I asked these questions of bunch of pretty remarkable people, and I’ll share all their super smart thoughts with you in a moment. But while I idly pondered Harold, his naked bones and all that, real life came along and swept me up in its ripe-tide. I got busy and stressed out and I forgot about Harold (which probably is the best headspace to be in to be schooled by him). On Friday night, I gobbled down a taco salad, and then I hurried out into the dark winter evening to teach a class.

It was the first class of Zen of Improv 2. Still relative newbies with a scant six improv classes warming their plump little bellies, my students performed a series of scenes focused on staying true to the first thirty seconds of the scene. I love my students with all my heart and soul, and even as they wobbled unsteadily on their newborn foal legs, they made me feel all the feels during their scenes. 
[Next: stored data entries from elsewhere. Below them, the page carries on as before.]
(** * fix_status.py: anchored import injection and field-index rewriting

    A shallow embedding of [fix_status.py], the one-shot script that
    patches [cmd/tmux-intray/status.go]: it inserts the [internal/storage]
    import after the [cmd] import and replaces six magic field indexes by
    [storage.Field*] constants.

    Characters are modelled as [ascii] (one byte each).  Every character
    the script looks at is ASCII, and UTF-8 never uses an ASCII byte inside
    a multi-byte sequence, so matching on bytes agrees with matching on the
    decoded code points of a well-formed UTF-8 file.  The file is opened
    in text mode without an [encoding] argument; the encoding is taken to
    be UTF-8, and content that is not well-formed UTF-8 makes the read
    raise UnicodeDecodeError.  Failures of the file system other than a
    missing file and a directory in the file's place are not modelled. *)

From Stdlib Require Import Ascii String.
From stdpp Require Import gmap strings list.

Abbreviation text := (list ascii).

(** A Python string literal of the script. *)
Definition lit (s : string) : text := list_ascii_of_string s.

Definition LF : ascii := ascii_of_nat 10.
Definition CR : ascii := ascii_of_nat 13.
Definition TAB : ascii := ascii_of_nat 9.
Definition DQ : ascii := ascii_of_nat 34.
Definition BACKSLASH : ascii := ascii_of_nat 92.

(** ** String primitives *)

(** [s.startswith(p)] *)
Fixpoint starts_with (p s : text) : bool :=
  match p, s with
  | [], _ => true
  | _ :: _, [] => false
  | a :: p', b :: s' => Ascii.eqb a b && starts_with p' s'
  end.

(** [p in s] on Python strings: [p] occurs in [s] as a contiguous run. *)
Fixpoint contains (p s : text) : bool :=
  match s with
  | [] => starts_with p []
  | _ :: s' => starts_with p s || contains p s'
  end.

(** The remainder of [s] after a leading [p], if [s] starts with [p]. *)
Fixpoint strip_prefix (p s : text) : option text :=
  match p, s with
  | [], _ => Some s
  | _ :: _, [] => None
  | a :: p', b :: s' => if Ascii.eqb a b then strip_prefix p' s' else None
  end.

(** [''.join(lines)] *)
Definition join (lines : list text) : text := concat lines.

(** ** The anchor injection loop (lines 8-12) *)

Section Injector.
Variable anchor : text.
Variable insertion : text.

(** One iteration of [for line in lines]: append the line, then append
    the insertion when the anchor occurs in the line. *)
Definition inject_step (new_lines : list text) (line : text) : list text :=
  let new_lines := new_lines ++ [line] in
  if contains anchor line then new_lines ++ [insertion] else new_lines.

(** The loop, started from [new_lines = []]. *)
Definition inject_from (new_lines lines : list text) : list text :=
  fold_left inject_step lines new_lines.

Definition inject_lines (lines : list text) : list text :=
  inject_from [] lines.

(** What one input line contributes to the output. *)
Definition emitted (line : text) : list text :=
  if contains anchor line then [line; insertion] else [line].

(** Number of lines that contain the anchor. *)
Definition matching (lines : list text) : nat :=
  length (filter (λ l, contains anchor l = true) lines).

(** Number of lines equal to the insertion line. *)
Definition insertions (lines : list text) : nat :=
  length (filter (λ l, l = insertion) lines).
End Injector.

(** The anchor and the insertion of the script. *)
Definition anchor_cmd : text :=
  DQ :: lit "github.com/cristianoliveira/tmux-intray/cmd" ++ [DQ].

Definition insertion_storage : text :=
  TAB :: DQ :: lit "github.com/cristianoliveira/tmux-intray/internal/storage"
    ++ [DQ; LF].

(** [new_lines] as the script computes it from [lines]. *)
Definition new_lines_of (lines : list text) : list text :=
  inject_lines anchor_cmd insertion_storage lines.

(** ** Reading the file (lines 4-5)

    [open(path, 'r')] opens in text mode with [newline=None]: universal
    newlines.  On input, ["\r\n"] and a lone ["\r"] are both translated to
    ["\n"] before the text reaches the caller. *)
Fixpoint universal_newlines (s : text) : text :=
  match s with
  | [] => []
  | c :: s' =>
    if Ascii.eqb c CR then
      match s' with
      | d :: s'' =>
        if Ascii.eqb d LF then LF :: universal_newlines s''
        else LF :: universal_newlines s'
      | [] => [LF]
      end
    else c :: universal_newlines s'
  end.

(** Splitting the translated text into lines, each keeping its ["\n"];
    the last line has none when the text does not end in one. *)
Fixpoint split_lines (s : text) : list text :=
  match s with
  | [] => []
  | c :: s' =>
    if Ascii.eqb c LF then [LF] :: split_lines s'
    else match split_lines s' with
         | [] => [[c]]
         | l :: ls => (c :: l) :: ls
         end
  end.

(** [f.readlines()] on a file holding [raw]. *)
Definition readlines (raw : text) : list text :=
  split_lines (universal_newlines raw).

(** ** Writing the file (lines 23-24)

    [open(path, 'w')] also has [newline=None]: every ["\n"] written is
    replaced by [os.linesep]. *)
Inductive platform := Posix | Windows.

Definition linesep (pf : platform) : text :=
  match pf with
  | Posix => [LF]
  | Windows => [CR; LF]
  end.

Definition write_newlines (pf : platform) (s : text) : text :=
  flat_map (λ c, if Ascii.eqb c LF then linesep pf else [c]) s.

(** ** [re.sub] on the patterns of the script (lines 16-21) *)

(** What compiling a pattern gives.  The script only uses patterns made of
    ordinary characters and backslash-escaped punctuation, which match one
    fixed string; [Malformed] is [re.error]; [Beyond] marks syntax this
    development does not interpret. *)
Inductive compiled :=
| Literal (p : text)
| Malformed
| Beyond.

(** Characters with a meaning of their own in a pattern. *)
Definition is_special (c : ascii) : bool :=
  bool_decide (c ∈ lit ".^$*+?{}[]|()").

Definition is_alnum (c : ascii) : bool :=
  let n := nat_of_ascii c in
  (48 <=? n) && (n <=? 57) || (65 <=? n) && (n <=? 90)
  || (97 <=? n) && (n <=? 122).

(** A backslash before a character that is neither a letter nor a digit
    makes that character literal; a pattern that ends in a lone backslash
    is rejected ("bad escape (end of pattern)"). *)
Fixpoint re_compile (pattern : text) : compiled :=
  match pattern with
  | [] => Literal []
  | c :: rest =>
    if Ascii.eqb c BACKSLASH then
      match rest with
      | [] => Malformed
      | d :: rest' =>
        if is_alnum d then Beyond
        else match re_compile rest' with
             | Literal p => Literal (d :: p)
             | r => r
             end
      end
    else if is_special c then Beyond
    else match re_compile rest with
         | Literal p => Literal (c :: p)
         | r => r
         end
  end.

(** A replacement template without a backslash stands for itself. *)
Definition re_template (repl : text) : option text :=
  if bool_decide (BACKSLASH ∈ repl) then None else Some repl.

(** Left-to-right scan replacing each occurrence of a non-empty [p] by [r]
    and resuming after the replaced occurrence.  Every step consumes at
    least one character, so [length s] steps are enough. *)
Fixpoint sub_from (fuel : nat) (p r s : text) : text :=
  match fuel with
  | 0 => s
  | S fuel' =>
    match s with
    | [] => []
    | c :: s' =>
      match strip_prefix p s with
      | Some rest => r ++ sub_from fuel' p r rest
      | None => c :: sub_from fuel' p r s'
      end
    end
  end.

(** Replacing every non-overlapping occurrence of the fixed string [p];
    the empty string matches once before every character and at the end. *)
Definition sub_literal (p r s : text) : text :=
  match p with
  | [] => r ++ flat_map (λ c, c :: r) s
  | _ :: _ => sub_from (length s) p r s
  end.

(** Exceptions the script can raise in this model. *)
Inductive exn :=
| FileNotFoundError
| IsADirectoryError
| UnicodeDecodeError
| PatternError.

Inductive result (A : Type) :=
| Ok (a : A)
| Raise (e : exn)
| Unmodelled.
Arguments Ok {A} a.
Arguments Raise {A} e.
Arguments Unmodelled {A}.

(** [re.sub(pattern, repl, content)] *)
Definition re_sub (pattern repl content : text) : result text :=
  match re_compile pattern with
  | Literal p =>
    match re_template repl with
    | Some r => Ok (sub_literal p r content)
    | None => Unmodelled
    end
  | Malformed => Raise PatternError
  | Beyond => Unmodelled
  end.

Definition result_bind {A B} (x : result A) (k : A → result B) : result B :=
  match x with
  | Ok a => k a
  | Raise e => Raise e
  | Unmodelled => Unmodelled
  end.

(** A rewrite rule: pattern source and replacement template. *)
Definition rule : Type := text * text.

(** [content = re.sub(pattern, repl, content)] for each rule in turn. *)
Definition apply_rules (rules : list rule) (content : text) : result text :=
  fold_left (λ acc '(pattern, repl), result_bind acc (re_sub pattern repl))
            rules (Ok content).

(** The six raw-string patterns and replacements, as written. *)
Definition pat_len8 : text := lit "len\(fields\) <= 8".
Definition rep_len8 : text := lit "len(fields) <= storage.FieldLevel".
Definition pat_idx8 : text := lit "fields\[8\]".
Definition rep_idx8 : text := lit "fields[storage.FieldLevel]".
Definition pat_len5 : text := lit "len\(fields\) <= 5".
Definition rep_len5 : text := lit "len(fields) <= storage.FieldPane".
Definition pat_idx3 : text := lit "fields\[3\]".
Definition rep_idx3 : text := lit "fields[storage.FieldSession]".
Definition pat_idx4 : text := lit "fields\[4\]".
Definition rep_idx4 : text := lit "fields[storage.FieldWindow]".
Definition pat_idx5 : text := lit "fields\[5\]".
Definition rep_idx5 : text := lit "fields[storage.FieldPane]".

Definition program_rules : list rule :=
  [ (pat_len8, rep_len8); (pat_idx8, rep_idx8); (pat_len5, rep_len5);
    (pat_idx3, rep_idx3); (pat_idx4, rep_idx4); (pat_idx5, rep_idx5) ].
Later, while de-briefing, one student mentioned that a lot of the scenes seemed to revolve around the same subject matter. “Theme,” I couldn’t help but to whisper (because I’m a dork and I love improv verbiage maybe a little too much). Almost none of these smart and talented folks know about theme yet. Just as they don’t know about sweep edits or beats or any of the “rules” of improvisation. (Thankfully, in my eyes.) But as the class started to break down the scenes, we found that they had performed four different yet interconnected scenes revolving around the theme of disagreement and reconciliation. In fact, it almost seemed as though the scenes were the same two characters over various years during and after a major disagreement and reconciliation. So the first scene could have been the couple five years after the argument. The second scene time-jumped back to the big blow out itself. Then the fourth scene seemed to be about twenty years after the disagreement. The connection between these scenes was completely unintentional and only apparent after we looked back over our shoulders with our eyes squinted a little, and said, “Wait, you guys. Do you think those characters from the third scene could have been the same characters from the first scene, but five years earlier?” Crazy shit, right? 
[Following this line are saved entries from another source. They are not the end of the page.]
Definition two_pipelines : Config.t :=
  Config.mk {["r1" := valid_component]} {["e1" := valid_component]} ∅ ∅
    (Service.mk (telemetry "json") []
       {["p1" := Some pipeline_empty; "p2" := Some pipeline_r2]}).

(** The orders over [two_pipelines] that visit [p1], respectively [p2], first. *)
Definition p1_first : ranges :=
  {| range_Receivers := [("r1", valid_component)];
     range_Exporters := [("e1", valid_component)];
     range_Processors := [];
     range_Extensions := [];
     range_Pipelines := [("p1", Some pipeline_empty); ("p2", Some pipeline_r2)] |}.
Definition p2_first : ranges :=
  {| range_Receivers := [("r1", valid_component)];
     range_Exporters := [("e1", valid_component)];
     range_Processors := [];
     range_Extensions := [];
     range_Pipelines := [("p2", Some pipeline_r2); ("p1", Some pipeline_empty)] |}.

(** A Config whose registries hold the key ["n"] with a nil value, with the
    service extensions [exts] and the single pipeline [p]. *)
Definition nil_entries (exts : list ComponentID) (p : Pipeline.t) : Config.t :=
  Config.mk {["r1" := valid_component; "n" := None]}
    {["e1" := valid_component; "n" := None]}
    {["b1" := valid_component; "n" := None]}
    {["x1" := valid_component; "n" := None]}
    (Service.mk (telemetry "console") exts {["p1" := Some p]}).

(** ** Notions for the error and edge behaviour *)

(** The registry that holds the components of one kind. *)
Definition registry_of (kind : component_kind) (cfg : Config.t) : registry :=
  match kind with
  | receiver => Config.Receivers cfg
  | exporter => Config.Exporters cfg
  | processor => Config.Processors cfg
  | extension => Config.Extensions cfg
  end.

(** The checks on the four registries pass: [Validate] gets to
    [validateService]. *)
Definition components_ok (cfg : Config.t) : Prop :=
  Config.Receivers cfg ≠ ∅ ∧
  registry_ok (Config.Receivers cfg) ∧
  Config.Exporters cfg ≠ ∅ ∧
  registry_ok (Config.Exporters cfg) ∧
  registry_ok (Config.Processors cfg) ∧
  registry_ok (Config.Extensions cfg).

(** Some configuration of the registry fails its own validation. *)
Definition some_component_fails (m : registry) : Prop :=
  ∃ id v cause, m !! id = Some (Some v) ∧ own_Validate v = Some cause.

(** The errors that are not built inside a loop over a map. *)
Definition order_free (e : error) : bool :=
  match e with
  | errMissingExporters | errMissingReceivers | errMissingServicePipelines
  | InvalidTelemetryEncoding _ | UnknownExtensionReference _ => true
  | _ => false
  end.

(** The Config with the component [c] put under the key [id] of the registry
    of [kind]. *)
Definition add_component (kind : component_kind) (id : ComponentID)
    (c : option validatable) (cfg : Config.t) : Config.t :=
  match kind with
  | receiver =>
      Config.mk (<[id := c]> (Config.Receivers cfg)) (Config.Exporters cfg)
        (Config.Processors cfg) (Config.Extensions cfg) (Config.Service cfg)
  | exporter =>
      Config.mk (Config.Receivers cfg) (<[id := c]> (Config.Exporters cfg))
        (Config.Processors cfg) (Config.Extensions cfg) (Config.Service cfg)
  | processor =>
      Config.mk (Config.Receivers cfg) (Config.Exporters cfg)
        (<[id := c]> (Config.Processors cfg)) (Config.Extensions cfg) (Config.Service cfg)
  | extension =>
      Config.mk (Config.Receivers cfg) (Config.Exporters cfg)
        (Config.Processors cfg) (<[id := c]> (Config.Extensions cfg)) (Config.Service cfg)
  end.

(** The pipeline with its InputType replaced. *)
Definition retype (ty : DataType → DataType) (p : Pipeline.t) : Pipeline.t :=
  Pipeline.mk (Pipeline.Name p) (ty (Pipeline.InputType p))
    (Pipeline.Receivers p) (Pipeline.Processors p) (Pipeline.Exporters p).

(** The Config with the logs Level and Development flag replaced, and the
    InputType of every pipeline replaced. *)
Definition with_unchecked_fields (level : Z) (development : bool)
    (ty : DataType → DataType) (cfg : Config.t) : Config.t :=
  let srv := Config.Service cfg in
  Config.mk (Config.Receivers cfg) (Config.Exporters cfg) (Config.Processors cfg)
    (Config.Extensions cfg)
    (Service.mk
       {| Logs := {| Level := level; Development := development;
                     Encoding := Encoding (Logs (Service.Telemetry srv)) |} |}
       (Service.Extensions srv)
       (option_map (retype ty) <$> Service.Pipelines srv)).

(** The same iteration orders, over the Config with the InputTypes replaced. *)
Definition retype_ranges (ty : DataType → DataType) (o : ranges) : ranges :=
  {| range_Receivers := range_Receivers o;
     range_Exporters := range_Exporters o;
     range_Processors := range_Processors o;
     range_Extensions := range_Extensions o;
     range_Pipelines := prod_map id (option_map (retype ty)) <$> range_Pipelines o |}.

(** Two pipelines of which only [p2] fails a check. *)
Definition one_of_two_fails : Config.t :=
  Config.mk {["r1" := valid_component]} {["e1" := valid_component]} ∅ ∅
    (Service.mk (telemetry "json") []
       {["p1" := Some pipeline_p1; "p2" := Some pipeline_r2]}).

(** The orders over [one_of_two_fails] that visit [p2] last, respectively first. *)
Definition failing_last : ranges :=
  {| range_Receivers := [("r1", valid_component)];
     range_Exporters := [("e1", valid_component)];
     range_Processors := [];
     range_Extensions := [];
     range_Pipelines := [("p1", Some pipeline_p1); ("p2", Some pipeline_r2)] |}.
Definition failing_first : ranges :=
  {| range_Receivers := [("r1", valid_component)];
     range_Exporters := [("e1", valid_component)];
     range_Processors := [];
     range_Extensions := [];
     range_Pipelines := [("p2", Some pipeline_r2); ("p1", Some pipeline_p1)] |}.

(** ** Sequencing *)

Lemma and_then_Nil (a k : outcome) : (a ;;; k) = Nil ↔ a = Nil ∧ k = Nil.
Proof. destruct a; simpl; intuition congruence. Qed.

Lemma and_then_Err (a k : outcome) (e : error) : a = Err e → (a ;;; k) = Err e.
Proof. by intros ->. Qed.

Lemma and_then_assoc (a b c : outcome) : ((a ;;; b) ;;; c) = (a ;;; b ;;; c).
Proof. by destruct a. Qed.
And that’s when I whispered, “A Harold.”

Can four unrelated but magically connected scenes constitute a Harold? Had I been polling the biggest improv brains I know for the answer, when all that time my students, still blinking into the sunlight of new life, just showed me what makes a Harold a Harold? 
Quite literally THE book on
The Harold

Charna Halpern, who quite literally wrote the book on The Harold, answered it this way, “Listening, remembering, recycling, and connecting...those are the skills needed” for a Harold.

[By the way, since I have pulled together so many voices for this piece, all quotes by other people are in that pretty pink-purply color, in case there was any doubt that it wasn't me who says all that super smart stuff.]
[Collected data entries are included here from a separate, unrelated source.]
(** X10. The statements the hook hands to the store are settled by the
    block and the trace bytes alone: whatever the store answers to each of
    them (accepting or refusing any), the hook goes on to execute the same
    statements in the same order, with the same call indices. *)
Theorem statements_do_not_depend_on_the_store block traceData :
  exists new,
    forall E w,
      executed (world_of (explorer.blockImportHook Hash_Hex Address_Hex E
                            json_parse marshalBlockData block traceData w))
      = executed w ++ new.
Proof.
  unfold explorer.blockImportHook.
  destruct (marshalBlockData block traceData) as [jsonData|e].
  2:{ exists []. intros E w. simpl. by rewrite app_nil_r. }
  destruct (negb _).
  - destruct (json_Unmarshal json_parse traceData) as [callstacks|].
    + destruct (range_callstacks_statements block callstacks 0)
        as (new & Hnew).
      eexists (_ :: new). intros E w. simpl.
      rewrite Hnew. destruct (E _ _); simpl; by rewrite <- app_assoc.
    + eexists [_]. intros E w. simpl. by destruct (E _ _).
  - eexists [_]. intros E w. simpl. by destruct (E _ _).
Qed.

(** X11. The counter starts at 0 for every frame of a stack: when the loop
    over a stack returns, every frame of the stack that passes the test has
    its record in the store under call index 0, so two such frames in one
    stack share their [tx_hash] and [call_index]. *)
Theorem every_frame_of_a_stack_is_numbered_from_zero block ix tx stack w w' f :
  index (Transactions block) ix = Ok tx ->
  range_callstack block ix stack w = Done tt w' ->
  f ∈ stack ->
  qualifies f = true ->
  record block tx ix 0 f ∈ executed w'.
Proof.
  intros Hidx. revert w. induction stack as [|g stack IH]; intros w Hr Hf Hq.
  { by apply elem_of_nil in Hf. }
  simpl in Hr.
  destruct (Explorer.navigate_refines Hash_Hex Address_Hex Exec_err block ix
              tx Hidx g 0 w) as (Hex & _).
  destruct (navigateCallFrame block ix 0 g w) as [c1 w1|msg w1] eqn:Hnav;
    [|done].
  simpl in Hex.
  destruct (Explorer.range_callstack_provenance Hash_Hex Address_Hex Exec_err
              block ix stack w1) as (more & Hmore & _).
  rewrite Hr in Hmore. simpl in Hmore.
  apply elem_of_cons in Hf as [->|Hf].
  - destruct (Explorer.walk_root g Hq) as (below & Hw).
    rewrite Hmore, Hex, Hw. simpl.
    apply elem_of_app. left. apply elem_of_app. right. by left.
  - by apply (IH w1).
Qed.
The questions still tumble out: Is an opening absolutely required for a show to be a Harold? Or maybe it can’t be a Harold without at least a first beat of three scenes and maybe a second beat too? Is some sort of group game to call a show a Harold? Is a Harold beholden to the structure itself, or is it something beyond structure? Is a Harold a spirit bestowed upon a group who give themselves over to the patterns that play out between them? 

What makes a Harold a Harold?

Mr. Del Close
Harold’s father – and a father of us all -  Del Close said in this video Brian Stack made in 1986 that Harold was created because “I wanted to really show that we could create art by committee” in an effort to display that the art we discover together is more beautiful than that which we create alone. On the requirements to perform a Harold, he said, "Basically, all you need is some traffic patterns and some game rules and some kind of image of what it is that you’re going to do.” He talked about the structure of the Harold and how the scenes eventually would begin to affect and mirror each other and “rhyme with each other in some sort of mad conceptual way.” And Mr. Close continued, “What the audience laughs at, and indeed will cheer at … are these moments of discovery, moments of connection where the art by committee or the group brain really does start functioning.” He went on to encourage people, “Rather than to become the ideal Harold performer, [we should] develop our own peculiarities” and bring that to stage. So I take it from Del Close’s words in this video, what makes a Harold a Harold are agreed-upon "traffic patterns" to form a common structure, discovered connections, groupmind, and your weirdnesses mixing with other people’s weirdnesses to create something new and beautiful.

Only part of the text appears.